Der Stoxx-Index der europäischen Ölunternehmen ist um 2 % gefallen und Öl fällt heute erneut. Der WTI-Future wird mit 64,8 Dollar pro Barrel gehandelt, 3% weniger und auf dem niedrigsten Stand seit 2009. Nach den Prognosen von Morgan Stanley: Ohne Eingreifen der OPEC riskieren die Märkte eine Überproduktion, die den Brent-Preis auf 43 Dollar treiben könnte. An der Börse sinkt dasEni der bei -3,42 % bei 14,97 Euro schloss, dem niedrigsten Stand der letzten 3 Jahre.  Tenaris verliert 2,5 %. Saipem +0,2 % beginnt nach dem Zusammenbruch der letzten Woche mit einer blassen Erholung zu schließen. Der Vorstand wird am Dienstag die Ziele für 2015 erörtern, die nach Russlands Entscheidung, den South Stream abzubrechen, gefährdet sind.

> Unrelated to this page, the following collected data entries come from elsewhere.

(* ===== verification/Effects.v ===== *)
(** * Effects

    The effects of the server and of the agent: a computation takes a state to
    its result, the new state and what it did, in order; [None] is undefined
    behaviour.  With the rules to take a run apart, to run forward and to show
    that a run exists. *)

From S2P Require Import Prelude.

Definition eff (S E A : Type) : Type := S -> option (A * S * list E).

#[global] Instance eff_ret S E : MRet (eff S E) := fun A x s => Some (x, s, []).
#[global] Instance eff_bind S E : MBind (eff S E) := fun A B k c s =>
  match c s with
  | Some (x, s, tr) => match k x s with Some (y, s, tr') => Some (y, s, tr ++ tr') | None => None end
  | None => None
  end.

Section Effects.
Context {S E : Type}.
#[local] Abbreviation M := (eff S E).

Definition get : M S := fun s => Some (s, s, []).
Definition put (s : S) : M unit := fun _ => Some (tt, s, []).
Definition emit (ev : E) : M unit := fun s => Some (tt, s, [ev]).
(** A step that may be undefined. *)
Definition defined {A} (x : option A) : M A := fun s => match x with Some x => Some (x, s, []) | None => None end.

(** ** Runs *)

Lemma bind_run {A B} (c : M A) (k : A -> M B) s y s' tr :
  (x ← c; k x) s = Some (y, s', tr) <->
  exists x s1 tr1 tr2, c s = Some (x, s1, tr1) /\ k x s1 = Some (y, s', tr2) /\ tr = tr1 ++ tr2.
Proof.
  change ((x ← c; k x) s) with
    (match c s with
     | Some (x, s, tr) => match k x s with Some (y, s, tr') => Some (y, s, tr ++ tr') | None => None end
     | None => None
     end).
  destruct (c s) as [ [ [x s1] tr1]|]; [|split; [done|by intros (? & ? & ? & ? & ? & _)]].
  split.
  - destruct (k x s1) as [ [ [y' s2] tr2]|] eqn:Hk; [|done]. intros [= <- <- <-]. by exists x, s1, tr1, tr2.
  - intros (x' & s1' & tr1' & tr2 & Hc & Hk & ->). injection Hc as <- <- <-. by rewrite Hk.
Qed.

Lemma ret_run {A} (x : A) s y s' tr : (mret x : M A) s = Some (y, s', tr) <-> y = x /\ s' = s /\ tr = [].
Proof.
  change ((mret x : M A) s) with (Some (x, s, [] : list E)).
  split; [by intros [= <- <- <-]|by intros (-> & -> & ->)].
Qed.

Lemma get_run s y s' tr : get s = Some (y, s', tr) <-> y = s /\ s' = s /\ tr = [].
Proof. unfold get. split; [by intros [= <- <- <-]|by intros (-> & -> & ->)]. Qed.

Lemma put_run s0 s (y : unit) s' tr : put s0 s = Some (y, s', tr) <-> s' = s0 /\ tr = [].
Proof. unfold put. destruct y. split; [by intros [= <- <-]|by intros (-> & ->)]. Qed.

Lemma emit_run ev s (y : unit) s' tr : emit ev s = Some (y, s', tr) <-> s' = s /\ tr = [ev].
Proof. unfold emit. destruct y. split; [by intros [= <- <-]|by intros (-> & ->)]. Qed.

Lemma defined_run {A} (x : option A) s y s' tr :
  defined x s = Some (y, s', tr) <-> x = Some y /\ s' = s /\ tr = [].
Proof.
  unfold defined. destruct x; [|by split; [|intros (? & _)] ].
  split; [by intros [= <- <- <-]|by intros ([= ->] & -> & ->)].
Qed.

(** ** Running forward *)

Lemma bind_some {A B} (c : M A) (k : A -> M B) s x s1 tr1 : c s = Some (x, s1, tr1) ->
  (x ← c; k x) s = match k x s1 with Some (y, s2, tr2) => Some (y, s2, tr1 ++ tr2) | None => None end.
Proof. intros Hc. unfold mbind, eff_bind. by rewrite Hc. Qed.

Lemma bind_quiet {A B} (c : M A) (k : A -> M B) s x s1 : c s = Some (x, s1, []) -> (x ← c; k x) s = k x s1.
Proof. intros Hc. rewrite (bind_some c k s x s1 [] Hc). by destruct (k x s1) as [ [ [y s2] tr]|]. Qed.

Lemma bind_get {A} (k : S -> M A) s : (x ← get; k x) s = k s s.
Proof. by apply bind_quiet. Qed.
Lemma bind_defined {A B} (x : option A) (k : A -> M B) v s : x = Some v -> (x ← defined x; k x) s = k v s.
Proof. intros ->. by apply bind_quiet. Qed.
Lemma bind_put {A} s0 (k : unit -> M A) s : (x ← put s0; k x) s = k tt s0.
Proof. by apply bind_quiet. Qed.

(** ** Weakest preconditions *)

(** [c] runs from [s] without undefined behaviour and ends with [Q]. *)
Definition wp {A} (c : M A) (Q : A -> S -> Prop) (s : S) : Prop :=
  exists x s' tr, c s = Some (x, s', tr) /\ Q x s'.

Lemma wp_bind {A B} (c : M A) (k : A -> M B) Q s :
  wp c (fun x s' => wp (k x) Q s') s -> wp (x ← c; k x) Q s.
Proof.
  intros (x & s1 & tr1 & Hc & y & s2 & tr2 & Hk & HQ). exists y, s2, (tr1 ++ tr2).
  split; [|done]. apply bind_run. by exists x, s1, tr1, tr2.
Qed.

Lemma wp_ret {A} (x : A) (Q : A -> S -> Prop) s : Q x s -> wp (mret x) Q s.
Proof. intros HQ. by exists x, s, []. Qed.
Lemma wp_get (Q : S -> S -> Prop) s : Q s s -> wp get Q s.
Proof. intros HQ. by exists s, s, []. Qed.
Lemma wp_put s0 (Q : unit -> S -> Prop) s : Q tt s0 -> wp (put s0) Q s.
Proof. intros HQ. by exists tt, s0, []. Qed.
Lemma wp_emit ev (Q : unit -> S -> Prop) s : Q tt s -> wp (emit ev) Q s.
Proof. intros HQ. by exists tt, s, [ev]. Qed.
Lemma wp_defined {A} (x : option A) v (Q : A -> S -> Prop) s : x = Some v -> Q v s -> wp (defined x) Q s.
Proof. intros -> HQ. by exists v, s, []. Qed.

Lemma wp_mono {A} (c : M A) (Q Q' : A -> S -> Prop) s :
  wp c Q s -> (forall x s', Q x s' -> Q' x s') -> wp c Q' s.
Proof. intros (x & s' & tr & Hc & HQ) Hi. exists x, s', tr. auto. Qed.

(** ** Relations kept by a computation *)

(** Relations of a state, what was done and the state after it, that compose. *)
Class Composes (R : S -> list E -> S -> Prop) : Prop := {
  composes_nil s : R s [] s;
  composes_app s tr1 s1 tr2 s2 : R s tr1 s1 -> R s1 tr2 s2 -> R s (tr1 ++ tr2) s2
}.

(** A relation of states alone. *)
Definition on_states (R : S -> S -> Prop) : S -> list E -> S -> Prop := fun s _ s' => R s s'.

#[global] Instance on_states_composes R `{!PreOrder R} : Composes (on_states R).
Proof. split; [intros s; exact (reflexivity s)|]. intros s tr1 s1 tr2 s2 H1 H2. exact (transitivity H1 H2). Qed.

Lemma on_states_refl R `{!PreOrder R} s tr : on_states R s tr s.
Proof. exact (reflexivity s). Qed.

(** Every run of [c] from [s] is in the relation. *)
Definition keeps_at (R : S -> list E -> S -> Prop) (s : S) {A} (c : M A) : Prop :=
  forall x s' tr, c s = Some (x, s', tr) -> R s tr s'.

Section Keeps.
Context (R : S -> list E -> S -> Prop) `{!Composes R}.

Lemma keeps_bind {A B} (c : M A) (k : A -> M B) s :
  keeps_at R s c -> (forall x s1, keeps_at R s1 (k x)) -> keeps_at R s (x ← c; k x).
Proof.
  intros Hc Hk y s' tr (x & s1 & tr1 & tr2 & H1 & H2 & ->)%bind_run.
  apply (composes_app _ _ s1); [by apply (Hc x s1 tr1)|by apply (Hk x s1 y s' tr2)].
Qed.
Lemma keeps_bind_post {A B} (Q : S -> Prop) (c : M A) (k : A -> M B) s :
  (forall x s1 tr, c s = Some (x, s1, tr) -> R s tr s1 /\ Q s1) -> (forall x s1, Q s1 -> keeps_at R s1 (k x)) ->
  keeps_at R s (x ← c; k x).
Proof.
  intros Hc Hk y s' tr (x & s1 & tr1 & tr2 & H1 & H2 & ->)%bind_run. destruct (Hc _ _ _ H1) as [HR HQ].
  apply (composes_app _ _ s1); [done|by apply (Hk x s1 HQ y s' tr2)].
Qed.
Lemma keeps_ret {A} (x : A) s : keeps_at R s (mret x).
Proof. intros y s' tr (_ & -> & ->)%ret_run. apply composes_nil. Qed.
Lemma keeps_get s : keeps_at R s get.
Proof. intros y s' tr (_ & -> & ->)%get_run. apply composes_nil. Qed.
Lemma keeps_emit ev s : R s [ev] s -> keeps_at R s (emit ev).
Proof. intros HR y s' tr (-> & ->)%emit_run. done. Qed.
Lemma keeps_defined {A} (x : option A) s : keeps_at R s (defined x).
Proof. intros y s' tr (_ & -> & ->)%defined_run. apply composes_nil. Qed.
Lemma keeps_put s0 s : R s [] s0 -> keeps_at R s (put s0).
Proof. intros HR y s' tr (-> & ->)%put_run. done. Qed.

Lemma keeps_bind_get {A} (k : S -> M A) s : keeps_at R s (k s) -> keeps_at R s (x ← get; k x).
Proof. intros Hk y s' tr. rewrite bind_get. apply Hk. Qed.
Lemma keeps_bind_ret {A B} (x : A) (k : A -> M B) s : keeps_at R s (k x) -> keeps_at R s (x ← mret x; k x).
Proof. intros Hk y s' tr. rewrite (bind_quiet _ _ _ x s) by done. apply Hk. Qed.
Lemma keeps_bind_defined {A B} (o : option A) (k : A -> M B) s :
  (forall x, o = Some x -> keeps_at R s (k x)) -> keeps_at R s (x ← defined o; k x).
Proof. intros Hk y s' tr. destruct o as [x|]; [|done]. rewrite (bind_quiet _ _ _ x s) by done. by apply Hk. Qed.
Lemma keeps_bind_put {A} s0 (k : unit -> M A) s :
  R s [] s0 -> keeps_at R s0 (k tt) -> keeps_at R s (x ← put s0; k x).
Proof.
  intros HR Hk y s' tr Hr. rewrite bind_put in Hr. apply (composes_app s [] s0 tr s'); [done|]. by apply Hk in Hr.
Qed.
End Keeps.

End Effects.

(** Takes a run apart. *)
Ltac run_inv :=
  repeat match goal with
  | H : (mbind _ _) _ = Some _ |- _ =>
      apply bind_run in H; destruct H as (? & ? & ? & ? & ? & H & ?); subst
  | H : mret _ _ = Some _ |- _ => apply ret_run in H; destruct H as (? & ? & ?); subst
  | H : get _ = Some _ |- _ => apply get_run in H; destruct H as (? & ? & ?); subst
  | H : put _ _ = Some _ |- _ => apply put_run in H; destruct H as (? & ?); subst
  | H : emit _ _ = Some _ |- _ => apply emit_run in H; destruct H as (? & ?); subst
  | H : defined _ _ = Some _ |- _ => apply defined_run in H; destruct H as (? & ? & ?); subst
  end.

(** The same, with a case for each branch. *)
Ltac run_cases :=
  repeat (run_inv; match goal with
  | H : (if ?b then _ else _) _ = Some _ |- _ => destruct b eqn:?
  | H : (match ?b with _ => _ end) _ = Some _ |- _ => destruct b eqn:?
  end); run_inv.

(** Computations known to keep a relation. *)
Create HintDb keeps.
#[export] Hint Extern 0 (on_states _ ?s _ ?s) => (apply on_states_refl; typeclasses eauto) : keeps.

(** Goes through a computation; what is not known to keep the relation is left. *)
Ltac keeps :=
  repeat first
    [ progress cbv zeta
    | solve [eauto 2 with keeps]
    | lazymatch goal with
      | |- Composes _ => typeclasses eauto
      | |- keeps_at _ _ (mret _) => apply keeps_ret
      | |- keeps_at _ _ get => apply keeps_get
      | |- keeps_at _ _ (emit _) => apply keeps_emit
      | |- keeps_at _ _ (defined _) => apply keeps_defined
      | |- keeps_at _ _ (put _) => apply keeps_put
      | |- keeps_at _ _ (match ?x with _ => _ end) => destruct x eqn:?
      | |- keeps_at _ _ (mbind _ get) => apply keeps_bind_get
      | |- keeps_at _ _ (mbind _ (mret _)) => apply keeps_bind_ret
      | |- keeps_at _ _ (mbind _ (defined _)) => apply keeps_bind_defined; intros
      | |- keeps_at _ _ (mbind _ (put _)) => apply keeps_bind_put
      | |- keeps_at _ _ (mbind _ (match ?x with _ => _ end)) => destruct x eqn:?
      | |- keeps_at _ _ (mbind _ _) => apply keeps_bind; intros
      end ].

Gegen die Bankiers. Unicredit verliert 0,9 %. Intesa 1,5 % verdienen. Keefe Bruyette hat das Rating von Hold auf Outperform angehoben. Montepaschi verliert 1,9 %. Im Segment der Genossenschaftsbanken Banco Popolare +0,4 %: Keefe Bruyette stufte Market Perform von Outperform herab. Das Kursziel wurde von 10,30 Euro auf 16 Euro gesenkt. Banca Popolare von Mailand -0,4%. Standortbanking + 1,3%.  

Es sticht unter den Industriellen hervor Finmeccanica mit einem Plus von 1,3 % auf den Höchstständen des Berichtszeitraums. Prysmian ist um 0,8 % gestiegen. Heute Morgen haben die Analysten von Barclays das Kursziel der Aktie von 18 Euro auf 17 Euro angehoben. Im Gegenteil, verlangsamen Fca -1,7, was zu Beginn der Sitzung das Maximum seit November 2000 berührt hatte. Bernsteins Urteil wiegt schwer und beurteilt die Aktie als teuer.  Pirelli verliert 1,7 %.

Auch runter Telecom Italien (Verlust 0,7%) e Mediaset verdient 1,6%. Allein im Luxus Tods –1,8 % leiden darunter Prada (-8 % in Hongkong). Yoox + 1,7% Ferragamo + 0,7%.